Of course this isn’t the reality for every teenager, but the research from various quarters is convincing in building a general picture of a trend. Left-liberal critics have, over years now, argued that the neo-liberal market has set this trend in motion, with advertising and markets being key factors; a story of exploitation through the selling power of sex. Conservatives typically pinpoint the issue as the moral bankruptcy of a certain ‘postmodern’ coterie who promote porn as liberating or, more mundanely, simply an aid to good sex. Needless to say, the conservative position neglects the fact that neo-liberalism has indeed unleashed an amoral market calculus in just about every sphere of personal and social life—the same one whose economic growth they celebrate—and if there is a morally bankrupt ‘postmodern’ understanding of sex and porn, it hasn’t emerged out of a vacuum.
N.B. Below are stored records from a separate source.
(* ===== verification/Planner.v ===== *)
(** Index planning of crates/engine/src/executor.rs: the access paths that the
    WHERE clause of a scan, an UPDATE or a DELETE opens through the indexes of a
    table, with the lookups of storage.rs that serve them.  Evaluating a constant
    may panic, so planning runs in [run]. *)

From S2P Require Import Prelude Utf8 Numeric Types Float BTree Index Storage Wire FloatOps Datetime Json Containers Pattern LockStmt Ast Eval.
From stdpp Require Import gmap.

#[local] Open Scope Z_scope.

(** * Lookups of a table *)

Section lookups.
Context {E : Type}.
Implicit Types t : Table E.

Fixpoint position {A} (p : A -> bool) (i : Z) (l : list A) : option Z :=
  match l with [] => None | x :: l => if p x then Some i else position p (i + 1) l end.

(** [Table::column_index] *)
Definition column_index t (name : str) : option Z := position (fun c => str_eqb (col_name c) name) 0 (columns t).
(** [Table::index_prefix_multi], [Table::index_all_positions], [Table::index_eq_expr] *)
Definition index_prefix_multi t (i : Z) (values : list Value) : run (list Z) :=
  idx ← expect (zget (indexes t) i); Val (ids_to_positions t (store_lookup_prefix (idx_store idx) values)).
Definition index_all_positions t (i : Z) : run (list Z) :=
  idx ← expect (zget (indexes t) i); Val (ids_to_positions t (store_all (idx_store idx))).
Definition index_eq_expr t (i : Z) (key : Value) : run (list Z) := index_eq_multi t i [key].
(** [Table::gin_index_on] and [Table::gin_contains_positions] *)
Definition gin_index_on t (column : Z) : option Z :=
  position (fun idx => plain_on column idx && bool_decide (idx_method idx = Gin)) 0 (indexes t).
Definition gin_contains_positions t (i : Z) (needles : list str) : run (option (list Z)) :=
  idx ← expect (zget (indexes t) i);
  Val (option_map (ids_to_positions t) (store_gin_contains (idx_store idx) needles)).
End lookups.

(** * Plans *)

Inductive IndexPlan :=
| PlanEq (v : Value)
| PlanIn (vs : list Value)
| PlanRange (lo hi : option Bound).

(** [range_from_op]; other operators are unreachable. *)
Definition range_from_op (op : BinaryOp) (v : Value) : run IndexPlan :=
  match op with
  | OpLt => Val (PlanRange None (Some (mk_bound v false)))
  | LtEq => Val (PlanRange None (Some (mk_bound v true)))
  | OpGt => Val (PlanRange (Some (mk_bound v false)) None)
  | GtEq => Val (PlanRange (Some (mk_bound v true)) None)
  | _ => Panic
  end.

(** [flip_op] *)
Definition flip_op (op : BinaryOp) : BinaryOp :=
  match op with OpLt => OpGt | LtEq => GtEq | OpGt => OpLt | GtEq => LtEq | other => other end.

(** [positions.into_iter().filter(|p| seen.insert( *p))] *)
Fixpoint dedup_seen (seen : list Z) (l : list Z) : list Z :=
  match l with
  | [] => []
  | p :: l => if bool_decide (p ∈ seen) then dedup_seen seen l else p :: dedup_seen (p :: seen) l
  end.

Section planner.
Context (to_lowercase : str -> str) (call : str -> list Value -> res str Value) {Q : Type} (q_eqb : Q -> Q -> bool).
Abbreviation E := (Expr Q).
Abbreviation ev := (eval_expr to_lowercase call (Q := Q)).
Implicit Types t : Table E.

(** [column_index_of] *)
Definition column_index_of (e : E) t : option Z :=
  match e with EColumn name | EQualified _ name => column_index t name | _ => None end.

(** [eval_expr(..).ok()] *)
Definition eval_ok (e : E) : run (option Value) :=
  match ev [] [] e with Val (Ok v) => Val (Some v) | Val (Err _) => Val None | Panic => Panic end.

(** [const_value] *)
Definition const_value (e : E) : run (option Value) :=
  match e with
  | EInt _ | EFloat _ | EStr _ | EBool _ | ENull | EUnary _ _ | ECast _ _ => eval_ok e
  | _ => Val None
  end.
(* ===== verification/Parser.v ===== *)
(** The recursive-descent parser of crates/sql/src/parser.rs: expressions by
    precedence climbing, queries, INSERT, UPDATE and DELETE.  The cursor into the
    token vector is the list of the tokens from it on. *)

From S2P Require Import Prelude Utf8 Numeric Types Float Index Wire FloatOps Datetime Json Containers LockStmt Hba Lexer Ast.

#[local] Open Scope Z_scope.

(** * Outcomes *)

(** The errors, with what their messages show of the tokens. *)
Inductive ParseError :=
| Expected (t : Token) (found : option Token)
| ExpectedKeyword (kw : str) (found : option Token)
| ExpectedIdent (found : option Token)
| ExpectedStatement (found : option Token)
| UnexpectedInExpr (found : option Token)
| ExpectedPredicate (found : option Token)
| UnsupportedOperator (found : option Token)
| UnexpectedAfter (found : option Token)
| LexError (m : str)
| Message (m : str).

(** [Stuck] is a recursion deeper than the fuel, [Aborted] a panic. *)
Inductive outcome (A : Type) := Parsed (a : A) (rest : list Token) | Rejected (e : ParseError) | Stuck | Aborted.
Arguments Parsed {A} a rest.
Arguments Rejected {A} e.
Arguments Stuck {A}.
Arguments Aborted {A}.

Definition parser (A : Type) : Type := list Token -> outcome A.
Definition pret {A} (a : A) : parser A := fun ts => Parsed a ts.
Definition pbind {A B} (p : parser A) (k : A -> parser B) : parser B := fun ts =>
  match p ts with Parsed a ts => k a ts | Rejected e => Rejected e | Stuck => Stuck | Aborted => Aborted end.
Declare Scope parser_scope.
Notation "'let*' x := p 'in' k" := (pbind p (fun x => k)) (at level 10, x name, p at level 200, k at level 200) : parser_scope.
#[local] Open Scope parser_scope.
Definition reject {A} (e : ParseError) : parser A := fun _ => Rejected e.
Definition stuck {A} : parser A := fun _ => Stuck.
Definition aborted {A} : parser A := fun _ => Aborted.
Pornification refers not just to a revaluation of sex and sexual freedom—the message of the 1970s—but to the mainstreaming of porn in raunch, the style typical of Ralph and other mid-level-porn men’s magazines and represented over and over in sporting magazines, bill-board advertising and television shows revelling in the license now given to a certain range of men’s fantasies. Hard porn is certainly an object for both sets of critics mentioned above. But it is the filtering down of the pornographic gaze and attitude of barely contained salaciousness that is the larger cultural presence, and which is of special concern when we’re talking about children and the forming of sexual attitudes.
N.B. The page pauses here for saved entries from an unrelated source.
(** Well-spaced canonical tokens tokenize to themselves. *)
Lemma pieces_tokenize ps : forall fuel p, spaced p ps = true -> Forall token_ok (toks ps) -> (length (toks ps) < fuel)%nat ->
  tokenize_fuel fuel (text ps) = Some (Ok (toks ps)).
Proof.
  induction ps as [|[t|] ps IH]; intros fuel p Hs Hok Hl.
  - destruct fuel; [cbn in Hl; lia|]. reflexivity.
  - cbn [spaced] in Hs. apply andb_prop in Hs as [_ Hs]. rewrite toks_tok in *. apply Forall_cons in Hok as [Ht Hok].
    destruct fuel as [|fuel]; [cbn in Hl; lia|]. rewrite text_tok. cbn [tokenize_fuel]. rewrite token_reads; [|done|].
    + rewrite (IH fuel (Some t) Hs Hok) by (cbn in Hl; lia). reflexivity.
    + destruct ps as [|[u|] ps]; [done| |by destruct t]. rewrite toks_tok in Hok. cbn [spaced link] in Hs. apply andb_prop in Hs as [Hg _].
      rewrite text_tok. apply glue_stops; [done|]. by apply Forall_cons in Hok as [? _].
  - rewrite text_sp. rewrite toks_sp in *. destruct fuel as [|fuel]; [cbn in Hl; lia|]. cbn [tokenize_fuel]. rewrite next_token_blank.
    exact (IH (S fuel) None Hs Hok Hl).
Qed.
Lemma toks_len ps : Forall token_ok (toks ps) -> (length (toks ps) <= length (text ps))%nat.
Proof.
  induction ps as [|[t|] ps IH]; intros Hok; [cbn; lia| |].
  - rewrite toks_tok in *. apply Forall_cons in Hok as [Ht Hok]. rewrite text_tok, length_app. destruct (text_head t Ht) as (c & s & -> & _). specialize (IH Hok). cbn in *. lia.
  - rewrite toks_sp in *. rewrite text_sp. specialize (IH Hok). cbn in *. lia.
Qed.
Lemma pieces_read ps : spaced None ps = true -> Forall token_ok (toks ps) -> tokenize (text ps) = Some (Ok (toks ps)).
Proof. intros Hs Hok. apply (pieces_tokenize ps _ None); [done..|]. pose proof (toks_len ps Hok). lia. Qed.

(** ** Chunks: texts that may follow an opening token and precede a closing one *)

Definition opener (p : option Token) : bool := match p with None | Some (LParen | LBracket | Minus) => true | _ => false end.
Definition closer (p : option Token) : bool :=
  match p with Some (Word _ | QuotedIdent _ | Number _ | StringLit _ | Param _ | RParen | RBracket | Star) => true | _ => false end.
Definition atom (t : Token) : bool := match t with Word _ | QuotedIdent _ | Number _ | StringLit _ | Param _ | Star => true | _ => false end.
Definition chunk (ps : list piece) : Prop :=
  (forall p, opener p = true -> spaced p ps = true) /\ (forall p, closer (final p ps) = true) /\ Forall token_ok (toks ps).
(** an optional part after a blank *)
Definition trailer (ps : list piece) : Prop := ps = [] \/ exists b, ps = Sp :: b /\ chunk b.

Lemma closer_link p t : closer p = true -> match t with LParen | RParen | LBracket | RBracket | Comma => true | _ => false end = true -> link p t = true.
Proof. destruct p as [a|]; [|done]. destruct a, t; done. Qed.
Lemma opener_link p t : opener p = true -> atom t = true \/ t = LParen -> link p t = true.
Proof. destruct p as [a|]; [|done]. destruct a; try done; destruct t; by intros _ [|]. Qed.

Ltac chunky :=
  unfold parens; split_and!; intros;
  repeat first [rewrite spaced_app|rewrite final_app|rewrite toks_app|rewrite toks_tok|rewrite toks_sp|progress cbn [spaced final app]];
  repeat match goal with
  | H : chunk ?a |- context [spaced ?p ?a] => rewrite (proj1 H p) by first [reflexivity|assumption]
  | H : chunk ?a |- context [link (final ?p ?a) ?t] => rewrite (closer_link (final p a) t (proj1 (proj2 H) p) eq_refl)
  end;
  rewrite ?opener_link by (first [assumption|tauto]); cbn [link glue andb opener closer];
  try match goal with H : chunk ?a |- closer (final _ ?a) = true => apply H end; 
  change (toks []) with (@Datatypes.nil Token); repeat first [apply Forall_app_2|apply List.Forall_cons|apply List.Forall_nil];
  try match goal with H : chunk ?a |- Forall token_ok (toks ?a) => apply H end; try done.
The idea in psychoanalysis and social theory that fantasy is important in individual and social life has by now filtered down into popular culture. Few would deny that how we think and act in the world is at some level mediated by fantasy. But the cultural inclination to see this as meaning our sexual fantasies should be ‘freed’, so that our unique needs are expressed, or amorally cultivated as an exploration of a performative self (sex is a complete construction), are already tired ideas. They certainly offer no critical help in grasping the meaning of pornification as a broad-ranging phenomenon. Sexual fantasy has jumped individual experience and the self’s individual projection in fantasy to return as an ideological object in the pornification of society as a whole. As there is no generally accepted social or cultural constraint in operation around the expression of sexual desire, we don’t know where to turn for justifications to limit it or why we should be cautious when it takes on a public life of its own.
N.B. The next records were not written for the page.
(* ===== verification/ExprRead.v ===== *)
(** The expression parser reads back what the serializer writes: the tokens of a
    printable expression parse to that expression, at every binding power and in
    every context the serializer prints it in. *)

From S2P Require Import Prelude Utf8 Numeric Types Float Index Wire Hba FloatOps Datetime Json Containers LockStmt Lexer Ast Serialize Parser Printed.

#[local] Open Scope Z_scope.
#[local] Open Scope parser_scope.

(** * Running parsers *)

Lemma bind_parsed {A B} (p : parser A) (k : A -> parser B) ts a ts' : p ts = Parsed a ts' -> (let* x := p in k x) ts = k a ts'.
Proof. unfold pbind. by intros ->. Qed.

Lemma eat_hit t ts : eat t (t :: ts) = Parsed true ts.
Proof. unfold eat, next_is. by rewrite bool_decide_true. Qed.
Lemma eat_miss t ts : next_is t ts = false -> eat t ts = Parsed false ts.
Proof. unfold eat. by intros ->. Qed.
Lemma expect_hit t ts : expect t (t :: ts) = Parsed () ts.
Proof. unfold expect, next_is. by rewrite bool_decide_true. Qed.
Lemma kw_hit kw w ts : is_kw (lit kw) (Some (Word w)) = true -> eat_keyword kw (Word w :: ts) = Parsed true ts.
Proof. unfold eat_keyword. cbn [head]. by intros ->. Qed.
Lemma kw_miss kw ts : is_kw (lit kw) (head ts) = false -> eat_keyword kw ts = Parsed false ts.
Proof. unfold eat_keyword. by intros ->. Qed.
Lemma expect_kw_hit kw w ts : is_kw (lit kw) (Some (Word w)) = true -> expect_keyword kw (Word w :: ts) = Parsed () ts.
Proof. unfold expect_keyword. cbn [head]. by intros ->. Qed.
Lemma is_keyword_eq kw ts b : is_kw (lit kw) (head ts) = b -> is_keyword kw ts = Parsed b ts.
Proof. unfold is_keyword. by intros ->. Qed.
Lemma at_token_eq t ts b : next_is t ts = b -> at_token t ts = Parsed b ts.
Proof. unfold at_token. by intros ->. Qed.

Lemma ident_hit n ts : parse_ident (id_tok n :: ts) = Parsed n ts.
Proof. unfold id_tok. by destruct (simple_ident n). Qed.

(** ** Membership in keyword lists *)

Lemma mem_forall (c : str -> bool) v l : mem v l = true -> forallb c l = true -> c v = true.
Proof.
  unfold mem. intros (x & Hx & ->%str_eqb_true)%existsb_exists H. rewrite forallb_forall in H. by apply H.
Qed.
(** [v] is none of the words [l] *)
Definition not_in (l : list string) (v : str) : bool := negb (mem v (lit <$> l)).
Lemma not_in_kw l v kw : not_in l v = true -> kw ∈ l -> str_eqb v (lit kw) = false.
Proof.
  intros H Hk. apply not_true_iff_false. intros ->%str_eqb_true. apply negb_true_iff in H. apply not_true_iff_false in H. apply H.
  apply existsb_exists. exists (lit kw). split; [|by apply str_eqb_true]. apply list_elem_of_In. by apply list_elem_of_fmap_2.
Qed.

(** * What may follow *)

Definition FOLLOW : list str :=
  lit <$> ["then"; "else"; "end"; "when"; "as"; "from"; "where"; "group"; "having"; "order"; "limit"; "offset"; "for"; "union"; "intersect";
           "except"; "on"; "join"; "left"; "right"; "full"; "cross"; "desc"]%string.
(** the token after a whole expression *)
Definition expr_end (ts : list Token) : bool :=
  match ts with
  | [] => true
  | (RParen | RBracket | Comma | Semicolon) :: _ => true
  | Word w :: _ => mem (lower w) FOLLOW
  | _ => false
  end.
(** the token after an atom, suffixes aside *)
Definition inner_end (ts : list Token) : bool :=
  match ts with
  | (Dot | LParen | StringLit _) :: _ => false
  | Word w :: _ => not_in ["within"; "filter"; "over"] (lower w)
  | _ => true
  end.
(** the token after an atom with its suffixes *)
Definition atom_end (ts : list Token) : bool :=
  inner_end ts && match ts with (DoubleColon | LBracket) :: _ => false | Word w :: _ => not_in ["collate"] (lower w) | _ => true end.
(** the token that starts a printed expression *)
Definition starts (t : Token) : bool :=
  match t with
  | Number _ | StringLit _ | Param _ | QuotedIdent _ | LParen => true
  | Word w => not_in ["not"; "select"; "when"; "distinct"; "all"; "any"; "some"; "on"; "rollup"; "cube"; "grouping"] (lower w)
  | _ => false
  end.

Lemma expr_end_atom ts : expr_end ts = true -> atom_end ts = true.
Proof.
  destruct ts as [|[] ts]; try done. cbn [expr_end]. intros H. unfold atom_end. cbn [inner_end].
  by apply (mem_forall (fun v => not_in ["within"; "filter"; "over"]%string v && not_in ["collate"%string] v) _ _ H).
Qed.

Section infix.
Context {Q : Type} (expr_bp : Z -> parser (Expr Q)) (select : parser Q) (fuel : nat).

Lemma suffixes_stop n e ts : (0 < n)%nat -> atom_end ts = true -> parse_suffixes expr_bp fuel n e ts = Parsed e ts.
Proof.
  destruct n; [lia|]. intros _ [H1 H2]%andb_prop. cbn [parse_suffixes].
  rewrite (bind_parsed _ _ _ false ts) by (apply eat_miss; by destruct ts as [|[] ts]).
  rewrite (bind_parsed _ _ _ false ts) by (apply eat_miss; by destruct ts as [|[] ts]).
  rewrite (bind_parsed _ _ _ false ts); [done|]. apply kw_miss. destruct ts as [|[] ts]; try done. cbn [head is_kw]. apply (not_in_kw _ _ _ H2). by left.
Qed.

(** No infix operator starts here. *)
Definition quiet (t : option Token) : bool :=
  negb (is_kw (lit "is") t) && negb (is_kw (lit "not") t) && negb (existsb (fun kw => is_kw kw t) PREDICATES)
  && negb (is_kw (lit "operator") t) && none (binary_op t).
Lemma quiet_stop n bp e ts : (0 < n)%nat -> quiet (head ts) = true -> parse_infix expr_bp select fuel n bp e ts = Parsed e ts.
Proof.
  destruct n; [lia|]. intros _ H. unfold quiet in H.
  apply andb_prop in H as [[[[H1 H2]%andb_prop H3]%andb_prop H4]%andb_prop H5]. apply negb_true_iff in H1, H2, H3, H4. cbn [parse_infix].
  rewrite (bind_parsed _ _ _ false ts) by (by apply is_keyword_eq).
  rewrite (bind_parsed _ _ _ false ts) by (unfold at_predicate; rewrite H2; rewrite <- head_lookup; by rewrite H3).
  rewrite (bind_parsed _ _ _ false ts) by (by apply is_keyword_eq).
  rewrite (bind_parsed _ _ _ (head ts) ts) by done. by destruct (binary_op (head ts)).
Qed.
Lemma expr_end_quiet ts : expr_end ts = true -> quiet (head ts) = true.
Proof.
  destruct ts as [|[] ts]; try done. cbn [expr_end head]. intros H. unfold quiet. cbn [is_kw binary_op].
  apply (mem_forall (fun v => negb (str_eqb v (lit "is")) && negb (str_eqb v (lit "not")) && negb (existsb (fun kw => str_eqb v kw) PREDICATES)
    && negb (str_eqb v (lit "operator")) && none (if str_eqb v (lit "and") then Some And else if str_eqb v (lit "or") then Some Or else None)) _ _ H).
  vm_compute. reflexivity.
Qed.
Lemma infix_stop n bp e ts : (0 < n)%nat -> expr_end ts = true -> parse_infix expr_bp select fuel n bp e ts = Parsed e ts.
Proof. intros Hn H. apply quiet_stop; [done|]. by apply expr_end_quiet. Qed.
End infix.

(** ** Starts of expressions *)

Definition STARTS : list string := ["not"; "select"; "when"; "distinct"; "all"; "any"; "some"; "on"; "rollup"; "cube"; "grouping"]%string.
Definition begins (ts : list Token) : Prop := exists h tl, ts = h :: tl /\ starts h = true.
Lemma begins_kw ts rest kw : begins ts -> kw ∈ STARTS -> is_kw (lit kw) (head (ts ++ rest)) = false.
Proof. intros (h & tl & -> & H) Hk. destruct h; try done. cbn [app head is_kw]. by apply (not_in_kw _ _ _ H). Qed.
Lemma begins_next ts rest t : begins ts -> starts t = false -> next_is t (ts ++ rest) = false.
Proof. intros (h & tl & -> & H) Ht. cbn [app next_is]. apply bool_decide_eq_false. intros ->. congruence. Qed.
Lemma begins_app ts rest : begins ts -> begins (ts ++ rest).
Proof. intros (h & tl & -> & H). by exists h, (tl ++ rest). Qed.

(** Evaluates keyword tests on literal words. *)
Ltac closed_kw :=
  repeat match goal with
  | |- context [is_kw (lit ?k) (Some (Word (lit ?w)))] => let v := eval vm_compute in (is_kw (lit k) (Some (Word (lit w)))) in progress change (is_kw (lit k) (Some (Word (lit w)))) with v
  end.
Ltac in_list := first [by left|right; in_list].
(** Solves [p ts = Parsed ?a ?ts'] for the primitive parsers. *)
Ltac kw_test :=
  lazymatch goal with
  | |- is_kw _ (head (Word (lit _) :: _)) = _ => vm_compute; reflexivity
  | |- is_kw _ (Some (Word (lit _))) = _ => vm_compute; reflexivity
  | |- is_kw _ (head (_ :: _)) = _ => first [eassumption|reflexivity]
  | |- is_kw _ (head []) = _ => reflexivity
  | |- is_kw _ (head (_ ++ _)) = _ => first [eassumption|apply begins_kw; [eassumption|in_list]]
  | |- is_kw _ (head _) = _ => eassumption
  end.
Ltac next_test :=
  lazymatch goal with
  | |- next_is _ (_ :: _) = _ => first [eassumption|reflexivity]
  | |- next_is _ [] = _ => reflexivity
  | |- next_is _ (_ ++ _) = _ => first [eassumption|apply begins_next; [eassumption|reflexivity]]
  | |- next_is _ _ = _ => eassumption
  end.
Ltac prim :=
  lazymatch goal with
  | |- eat ?t (?t :: _) = _ => apply eat_hit
  | |- eat _ _ = _ => apply eat_miss; next_test
  | |- expect _ _ = _ => apply expect_hit
  | |- eat_keyword _ (Word _ :: _) = _ => first [apply kw_hit; kw_test|apply kw_miss; kw_test]
  | |- eat_keyword _ _ = _ => apply kw_miss; kw_test
  | |- expect_keyword _ _ = _ => apply expect_kw_hit; kw_test
  | |- is_keyword _ _ = _ => apply is_keyword_eq; kw_test
  | |- at_token _ _ = _ => apply at_token_eq; next_test
  | |- parse_ident _ = _ => apply ident_hit
  | |- pret _ _ = _ => reflexivity
  | |- advance _ = _ => reflexivity
  | |- peek _ = _ => reflexivity
  end.
Ltac step :=
  lazymatch goal with
  | |- pbind ?p ?k ?ts = _ =>
      let H := fresh in eassert (p ts = Parsed _ _) as H; [solve [prim]|]; rewrite (bind_parsed p k ts _ _ H); clear H; cbv beta iota; cbn [orb andb negb]
  end.
Ltac steps := repeat step.
Tactic Notation "run" tactic3(t) := (erewrite bind_parsed; [|t]; cbv beta iota).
Most of us register the greater presence of porn today, both its greater accessibility and the libertarian justifications put forward for it by business organisations like the Eros Foundation. But how we engage with pornography can no longer be contained within the terms of earlier understandings, where debate about porn assumed its limited circulation, a private sphere, a self capable of sustained reflection upon its actions and a market where the circulation of images and identities for sale had limits. Today porn circulates ceaselessly and is virtually ubiquitous in expanding networks of digital media, colonising and commodifying the body, sexuality and the private.

* * *

Germaine Greer was recently pilloried in The Monthly by Louis Nowra. As some feminist commentators noted, it might have been more appropriate to ask a woman to comment on The Female Eunuch’s 40-year anniversary (one might add, especially someone equipped to analyse Greer’s texts seriously and, even better, the meaning of the whole feminist, and now post-feminist enterprise). Nowra so badly missed the point about Greer, and The Female Eunuch, it was almost ludicrous. He thinks she doesn’t really like women, a view echoed by some younger women intellectuals over the years as part of their critique of second wave feminism’s emphasis on structure and patriarchy. But this is a view clearly not subscribed to by lots of women who see in her work a fearless advocacy on their behalf. Nowra also ridiculously criticised The Female Eunuch for not having got women into a better place over forty years—for having not got the future right—when surely its major purpose was to show how masculine power has worked to shape the lives and subjectivities of women. Does Nowra think that would have ceased to be the case?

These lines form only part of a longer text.